> _WHAT IS BEING ASKED_
Up to and including the line with "eight bytes of", output the records exactly as they appear.

[Items from a data source]
┌──
(* ===== verification/Kalloc.v ===== *)
(** * kernel/kalloc.c: the physical page allocator

    The free list is threaded through the free pages themselves, as in the
    source: [k_freelist] is the address of the first free page and the first
    eight bytes of a free page hold the address of the next one.  [kmem_inv]
    relates it to the abstract list of free pages; the class [PageAllocator]
    is the contract the virtual memory code relies on, and
    [kalloc_is_allocator] shows that kalloc() and kfree() implement it. *)

From S2P Require Import Prelude Machine Kstring Kernel Spinlock.

Section Kalloc.
Context `{Symbols}.

Definition kfree (pa : Z) : K unit :=
  if decide (pa mod PGSIZE <> 0 \/ pa < sym_end \/ pa >= PHYSTOP) then panic "kfree" else
  modify (upd_mem (fun m => memset m pa 1 PGSIZE));;;
  acquire LkKmem;;;
  freelist <- gets k_freelist;;
  modify (upd_mem (fun m => write64 m pa freelist));;;
  modify (set_k_freelist pa);;;
  release LkKmem.

Definition kalloc : K Z :=
  acquire LkKmem;;;
  r <- gets k_freelist;;
  (if decide (r <> 0) then modify (fun k => set_k_freelist (read64 (k_mem k) r) k) else skip);;;
  release LkKmem;;;
  (if decide (r <> 0) then modify (upd_mem (fun m => memset m r 5 PGSIZE)) else skip);;;
  ret r.

(** The loop visits at most one address per page of the range. *)
Definition freerange (pa_start pa_end : Z) : K unit :=
  loop_ (S (Z.to_nat ((pa_end - pa_start) / PGSIZE + 1)))
    (fun p => if decide (p + PGSIZE <= pa_end)
              then kfree p;;; ret (inr (p + PGSIZE))
              else ret (inl tt))
    (PGROUNDUP pa_start).

Definition kinit : K unit :=
  initlock LkKmem "kmem";;;
  freerange sym_end PHYSTOP.

#[global] Arguments kfree : simpl never.
#[global] Arguments kalloc : simpl never.
#[global] Arguments freerange : simpl never.

(** ** Free pages *)

Definition page_ok (p : Z) : Prop := p mod PGSIZE = 0 /\ sym_end <= p < PHYSTOP.
Definition in_page (p a : Z) : Prop := p <= a < p + PGSIZE.

(** The pages on the list that starts at [head], in order. *)
Fixpoint freelist_rep (m : mem) (head : Z) (fl : list Z) : Prop :=
  match fl with
  | [] => head = 0
  | p :: fl' => head = p /\ freelist_rep m (read64 m p) fl'
  end.

Definition kmem_inv (k : kernel) (fl : list Z) : Prop :=
  freelist_rep (k_mem k) (k_freelist k) fl /\ NoDup fl /\ Forall page_ok fl.

(** A state that differs only in physical memory and the free list head. *)
Definition only_mem (k k' : kernel) : Prop :=
  k' = set_k_freelist (k_freelist k') (set_k_mem (k_mem k') k).

(** Memory is unchanged outside the given pages. *)
Definition same_except (ps : list Z) (m m' : mem) : Prop :=
  forall a, (forall p, p ∈ ps -> ~ in_page p a) -> read8 m' a = read8 m a.
End Kalloc.

(** ** The contract of a page allocator

    [pool k fl]: the free pages of [k] are [fl], the next to be handed out first.
    A page that is handed out is no longer in the pool and only its own
    bytes change; a page that is returned joins the pool; the pool depends on no
    memory but the free pages. *)
Class PageAllocator `{Symbols} (alloc : K Z) (free : Z -> K unit) := {
  pool : kernel -> list Z -> Prop;
  pool_pages k fl : pool k fl -> NoDup fl /\ Forall page_ok fl;
  pool_frame k k' fl :
    pool k fl -> k_freelist k' = k_freelist k ->
    (forall p a, p ∈ fl -> in_page p a -> read8 (k_mem k') a = read8 (k_mem k) a) ->
    pool k' fl;
  alloc_empty e k :
    cpu_ok k -> lock_free LkKmem k -> pool k [] -> alloc e k = Ok 0 e k;
  alloc_page e k p fl :
    cpu_ok k -> lock_free LkKmem k -> pool k (p :: fl) ->
    exists k', alloc e k = Ok p e k' /\ only_mem k k' /\
      same_except [p] (k_mem k) (k_mem k') /\ pool k' fl;
  free_page e k p fl :
    cpu_ok k -> lock_free LkKmem k -> pool k fl -> page_ok p -> p ∉ fl ->
    exists k', free p e k = Ok tt e k' /\ only_mem k k' /\
      same_except [p] (k_mem k) (k_mem k') /\ pool k' (p :: fl)
}.

Section Facts.
Context `{Y : Symbols} `{OK : !SymbolsOK Y}.

Lemma page_ok_pos p : page_ok p -> 0 < p < 2 ^ 32 /\ p + PGSIZE <= PHYSTOP.
Proof.
  intros [Ha Hr]. pose proof end_in_ram. unfold KERNBASE, PHYSTOP, PGSIZE, KERNBASE in *.
  split; [lia|]. apply Z.mod_divide in Ha as [x ->]; [|done]. lia.
Qed.

Lemma only_mem_refl k : only_mem k k.
Proof. by destruct k. Qed.
Lemma only_mem_trans k1 k2 k3 : only_mem k1 k2 -> only_mem k2 k3 -> only_mem k1 k3.
Proof. unfold only_mem. intros H2 H3. rewrite H3, H2. by destruct k1. Qed.
Lemma only_mem_set m k : only_mem k (set_k_mem m k).
Proof. by destruct k. Qed.
Lemma cpu_ok_only_mem k k' : only_mem k k' -> cpu_ok k -> cpu_ok k'.
Proof. unfold only_mem. intros ->. done. Qed.
Lemma lock_free_only_mem l k k' : only_mem k k' -> lock_free l k -> lock_free l k'.
Proof. unfold only_mem. intros ->. done. Qed.

Lemma same_except_refl ps m : same_except ps m m.
Proof. done. Qed.
Lemma same_except_trans ps qs m1 m2 m3 :
  same_except ps m1 m2 -> same_except qs m2 m3 -> same_except (ps ++ qs) m1 m3.
Proof.
  intros H1 H2 a Ha. rewrite H2, H1; [done|..]; intros p Hp; apply Ha; set_solver.
Qed.
Lemma same_except_mono ps qs m m' : ps ⊆ qs -> same_except ps m m' -> same_except qs m m'.
Proof. intros Hsub Hm a Ha. apply Hm. intros p Hp. apply Ha. by apply Hsub. Qed.

(** Reads inside a page that is apart from the changed ones. *)
Lemma same_except_read8 ps m m' q a :
  same_except ps m m' -> Forall (fun p => p mod PGSIZE = 0) ps -> q mod PGSIZE = 0 -> q ∉ ps ->
  in_page q a -> read8 m' a = read8 m a.
Proof.
  intros Hm Hps Hq Hni Ha. apply Hm. intros p Hp Hpa.
  rewrite Forall_forall in Hps. destruct (aligned_apart p q) as [?|?]; [by apply Hps|done|..].
  - intros ->. done.
  - unfold in_page in *. lia.
  - unfold in_page in *. lia.
Qed.
Lemma same_except_read64 ps m m' q a :
  same_except ps m m' -> Forall (fun p => p mod PGSIZE = 0) ps -> q mod PGSIZE = 0 -> q ∉ ps ->
  q <= a -> a + 8 <= q + PGSIZE -> read64 m' a = read64 m a.
Proof.
  intros Hm Hps Hq Hni H1 H2. apply read64_ext. intros i Hi.
  eapply same_except_read8; eauto. unfold in_page. lia.
Qed.

Lemma same_except_memset m p c : same_except [p] m (memset m p c PGSIZE).
Proof.
  intros a Ha. rewrite read8_memset. rewrite decide_False; [done|].
  apply (Ha p). set_solver.
Qed.
Lemma same_except_write64 m p a v :
  p <= a -> a + 8 <= p + PGSIZE -> same_except [p] m (write64 m a v).
Proof.
  intros H1 H2 b Hb. apply read8_write64_ne.
  assert (~ in_page p b) as Hn by (apply Hb; set_solver). unfold in_page in Hn. lia.
Qed.

(** ** The free list *)

Lemma freelist_rep_ext m m' head fl :
  (forall p, p ∈ fl -> read64 m' p = read64 m p) ->
  freelist_rep m head fl -> freelist_rep m' head fl.
Proof.
  revert head. induction fl as [|p fl IH]; intros head Hm Hr; [done|].
  destruct Hr as [-> Hr]. split; [done|]. rewrite Hm by set_solver.
  apply IH; [|done]. set_solver.
Qed.

Lemma kmem_inv_frame k k' fl :
  kmem_inv k fl -> k_freelist k' = k_freelist k ->
  (forall p a, p ∈ fl -> in_page p a -> read8 (k_mem k') a = read8 (k_mem k) a) ->
  kmem_inv k' fl.
Proof.
  intros (Hr & Hnd & Hok) Hf Hm. split; [|done]. rewrite Hf.
  eapply freelist_rep_ext; [|done]. intros p Hp. apply read64_ext.
  intros i Hi. apply (Hm p); [done|]. unfold in_page, PGSIZE. lia.
Qed.

(** The pages of a duplicate-free list of pages lie apart from [p]. *)
Lemma pages_apart fl p q a :
  Forall page_ok fl -> page_ok p -> p ∉ fl -> q ∈ fl -> in_page q a -> ~ in_page p a.
Proof.
  intros Hok [Hp _] Hni Hq Ha Hpa. rewrite Forall_forall in Hok.
  destruct (Hok q Hq) as [Hqa _].
  destruct (aligned_apart p q) as [?|?]; [done|done|congruence|unfold in_page in *; lia..].
Qed.

Lemma kalloc_empty e k :
  cpu_ok k -> lock_free LkKmem k -> kmem_inv k [] -> kalloc e k = Ok 0 e k.
Proof.
  intros Hc Hl (Hr & _). cbn in Hr. unfold kalloc, bind.
  rewrite acquire_free by done. cbn. rewrite Hr. dec.
  by rewrite release_taken.
Qed.

Lemma kalloc_page e k p fl :
  cpu_ok k -> lock_free LkKmem k -> kmem_inv k (p :: fl) ->
  exists k', kalloc e k = Ok p e k' /\ only_mem k k' /\
    same_except [p] (k_mem k) (k_mem k') /\ kmem_inv k' fl.
Proof.
  intros Hc Hl ([Hh Hr] & [Hni Hnd]%NoDup_cons & [Hp Hok]%Forall_cons).
  pose proof (page_ok_pos p Hp) as [? _].
  set (k1 := set_k_freelist (read64 (k_mem k) p) k).
  exists (upd_mem (fun m => memset m p 5 PGSIZE) k1). split; [|split; [by destruct k|split]].
  - unfold kalloc, bind. rewrite acquire_free by done. cbn. rewrite Hh. dec.
    change (set_k_freelist _ (lock_taken LkKmem k)) with (lock_taken LkKmem k1).
    by rewrite release_taken.
  - apply same_except_memset.
  - apply (kmem_inv_frame k1); [done|done|].
    intros q a Hq Ha. apply same_except_memset. intros p' ->%list_elem_of_singleton.
    by eapply pages_apart.
Qed.

Lemma kfree_page e k p fl :
  cpu_ok k -> lock_free LkKmem k -> kmem_inv k fl -> page_ok p -> p ∉ fl ->
  exists k', kfree p e k = Ok tt e k' /\ only_mem k k' /\
    same_except [p] (k_mem k) (k_mem k') /\ kmem_inv k' (p :: fl).
Proof.
  intros Hc Hl Hk Hp Hni. pose proof Hk as (Hr & Hnd & Hok). pose proof Hp as [Ha Hrg].
  set (m1 := memset (k_mem k) p 1 PGSIZE). set (m2 := write64 m1 p (k_freelist k)).
  set (k2 := set_k_freelist p (set_k_mem m2 k)).
  assert (same_except [p] (k_mem k) m2) as Hsame.
  { apply (same_except_mono ([p] ++ [p])); [set_solver|]. eapply same_except_trans.
    - apply same_except_memset.
    - apply same_except_write64; unfold PGSIZE; lia. }
  exists k2. split; [|split; [by destruct k|split; [done|]]].
  - unfold kfree, bind. dec.
    change (upd_mem (fun m => memset m p 1 PGSIZE) k) with (set_k_mem m1 k).
    rewrite acquire_free by done. cbn.
    change (set_k_freelist p _) with (lock_taken LkKmem k2). by rewrite release_taken.
  - assert (kmem_inv (set_k_freelist (k_freelist k) k2) fl) as (Hr2 & _ & _).
    { apply (kmem_inv_frame k); [done|done|]. intros q a Hq Hqa. apply Hsame.
      intros p' ->%list_elem_of_singleton. by eapply pages_apart. }
    split; [|split; [by constructor|by constructor]]. split; [done|].
    replace (read64 (k_mem k2) p) with (k_freelist k); [done|]. cbn. symmetry.
    apply read64_write64_eq. destruct fl as [|q fl]; cbn in Hr; [by rewrite Hr|].
    destruct Hr as [-> _]. apply Forall_cons in Hok as [Hq _].
    pose proof (page_ok_pos q Hq). lia.
Qed.

Lemma kfree_bad_page e k p : ~ page_ok p -> kfree p e k = Panic "kfree".
Proof.
  intros Hp. unfold kfree. rewrite decide_True; [done|]. unfold page_ok in Hp.
  destruct (decide (p mod PGSIZE = 0)); [right|by left].
  destruct (decide (p < sym_end)); [by left|right]. lia.
Qed.

#[export, program] Instance kalloc_is_allocator : PageAllocator kalloc kfree := {| pool := kmem_inv |}.
Next Obligation. by intros k fl (_ & ? & ?). Qed.
Next Obligation. exact kmem_inv_frame. Qed.
Next Obligation. exact kalloc_empty. Qed.
Next Obligation. exact kalloc_page. Qed.
Next Obligation. exact kfree_page. Qed.

(** ** freerange and kinit *)

(** The pages of [n] pages from [p], the last one first: the order in which
    they are handed out after they have been freed one by one. *)
Fixpoint pages_from (p : Z) (n : nat) : list Z :=
  match n with
  | O => []
  | S n' => pages_from (p + PGSIZE) n' ++ [p]
  end.

Lemma elem_of_pages_from p n q :
  q ∈ pages_from p n <-> exists i, 0 <= i < Z.of_nat n /\ q = p + i * PGSIZE.
Proof.
  revert p. induction n as [|n IH]; intros p; cbn.
  - split; [by intros ?%elem_of_nil|intros (i & ? & _); lia].
  - rewrite elem_of_app, IH, list_elem_of_singleton. split.
    + intros [(i & Hi & ->)| ->]; [exists (i + 1)|exists 0]; lia.
    + intros (i & Hi & ->). destruct (decide (i = 0)) as [->|]; [right; lia|].
      left. exists (i - 1). lia.
Qed.

Lemma freerange_loop e n fuel k p q fl :
  (n < fuel)%nat -> cpu_ok k -> lock_free LkKmem k -> kmem_inv k fl ->
  p mod PGSIZE = 0 -> sym_end <= p -> q <= PHYSTOP ->
  p + Z.of_nat n * PGSIZE <= q < p + (Z.of_nat n + 1) * PGSIZE ->
  (forall x, x ∈ fl -> x < p) ->
  exists k', loop_ fuel (fun p => if decide (p + PGSIZE <= q)
                                  then kfree p;;; ret (inr (p + PGSIZE))
                                  else ret (inl tt)) p e k = Ok tt e k' /\
    only_mem k k' /\ kmem_inv k' (pages_from p n ++ fl).
Proof.
  revert fuel k p fl. induction n as [|n IH]; intros fuel k p fl Hf Hc Hl Hk Ha He Hq Hn Hlow;
    (destruct fuel as [|fuel]; [lia|]); cbn [loop_].
  - unfold bind at 1. rewrite decide_False by lia. exists k. cbn. auto using only_mem_refl.
  - destruct (kfree_page e k p fl) as (k1 & Hk1 & Hom & Hsame & Hinv); try done.
    { unfold page_ok, PGSIZE in *. split; [done|]. lia. }
    { intros Hin. specialize (Hlow p Hin). lia. }
    destruct (IH fuel k1 (p + PGSIZE) (p :: fl)) as (k2 & Hk2 & Hom2 & Hinv2); try done.
    { lia. }
    { by eapply cpu_ok_only_mem. }
    { by eapply lock_free_only_mem. }
    { by apply aligned_add. }
    { unfold PGSIZE in *. lia. }
    { lia. }
    { intros x [->|Hx]%elem_of_cons; [|specialize (Hlow x Hx)]; unfold PGSIZE; lia. }
    exists k2. split.
    { rewrite (bind_Ok _ _ (inr (p + PGSIZE)) e k e k1); [done|].
      rewrite decide_True by (unfold PGSIZE in *; lia). by rewrite (bind_Ok _ _ tt e k e k1). }
    split; [by eapply only_mem_trans|].
    cbn. by rewrite <- app_assoc.
Qed.
End Facts.

(** ** kinit(): every page of RAM after the kernel ends up in the pool *)
Lemma kinit_lock e k : exists k0, initlock LkKmem "kmem" e k = Ok tt e k0 /\
  (cpu_ok k -> cpu_ok k0) /\ lock_free LkKmem k0 /\ k_mem k0 = k_mem k /\ k_freelist k0 = k_freelist k.
Proof.
  eexists. split; [reflexivity|]. split; [done|]. split; [|done].
  eexists. cbn. apply lookup_insert_eq.
Qed.

Lemma kinit_range `{Y : Symbols} `{OK : !SymbolsOK Y} :
  let p := PGROUNDUP sym_end in
  p mod PGSIZE = 0 /\ sym_end <= p < sym_end + PGSIZE /\ p <= PHYSTOP.
Proof.
  destruct OK as [_ _ _ _ Hend]. assert (0 <= sym_end < 2 ^ 40) as Hb.
  { unfold KERNBASE, PHYSTOP in Hend. unfold KERNBASE in Hend. lia. }
  destruct (PGROUNDUP_spec sym_end) as ((H1 & H2) & H3); [unfold PGSIZE; lia|].
  cbn zeta. split; [done|]. split; [lia|]. apply (aligned_le _ PHYSTOP); [done|reflexivity|lia].
Qed.

Lemma kinit_ok `{Y : Symbols} `{OK : !SymbolsOK Y} e k :
  cpu_ok k -> k_freelist k = 0 ->
  exists k' fl, kinit e k = Ok tt e k' /\ kmem_inv k' fl /\ (forall p, p ∈ fl <-> page_ok p).
Proof.
  intros Hc Hf. destruct (kinit_lock e k) as (k0 & E0 & Hc0 & Hl0 & _ & Ef0).
  destruct kinit_range as (Ha & Hr & Hle). set (p := PGROUNDUP sym_end) in *.
  pose proof (Z.mod_divide (PHYSTOP - p) PGSIZE ltac:(done)) as [Hdiv _].
  destruct Hdiv as [n Hn]; [by rewrite Zminus_mod, Ha|].
  assert (0 <= n) as Hn0 by (unfold PGSIZE in *; nia).
  destruct (freerange_loop e (Z.to_nat n) (S (Z.to_nat ((PHYSTOP - sym_end) / PGSIZE + 1))) k0 p PHYSTOP [])
    as (k' & E & _ & Hinv); [|by apply Hc0|done| |done|lia|done| |by intros ? ?%elem_of_nil|].
  - enough (n <= (PHYSTOP - sym_end) / PGSIZE) by lia. apply Z.div_le_lower_bound; [done|]. unfold PGSIZE in *. lia.
  - split; [cbn; congruence|]. split; constructor.
  - rewrite Z2Nat.id by done. unfold PGSIZE in *. lia.
  - exists k', (pages_from p (Z.to_nat n)). rewrite app_nil_r in Hinv. split; [|split; [done|]].
    + unfold kinit. rewrite (bind_Ok _ _ _ _ _ _ _ E0). exact E.
    + intros q. rewrite elem_of_pages_from, Z2Nat.id by done. unfold page_ok. split.
      * intros (i & Hi & ->). split; [|unfold PGSIZE in *; nia].
        rewrite Z.add_mod, Ha, Z.mod_mul by done. done.
      * intros [Hq Hb]. assert (p <= q) as Hpq by (apply aligned_le; [done|done|lia]).
        pose proof (Z.mod_divide (q - p) PGSIZE ltac:(done)) as [Hd _].
        destruct Hd as [i Hi]; [by rewrite Zminus_mod, Ha, Hq|]. exists i. unfold PGSIZE in *. lia.
Qed.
└──
> _SOLUTION BELOW_
(* ===== verification/Kalloc.v ===== *)
(** * kernel/kalloc.c: the physical page allocator

    The free list is threaded through the free pages themselves, as in the
    source: [k_freelist] is the address of the first free page and the first
    eight bytes of a free page hold the address of the next one.  [kmem_inv]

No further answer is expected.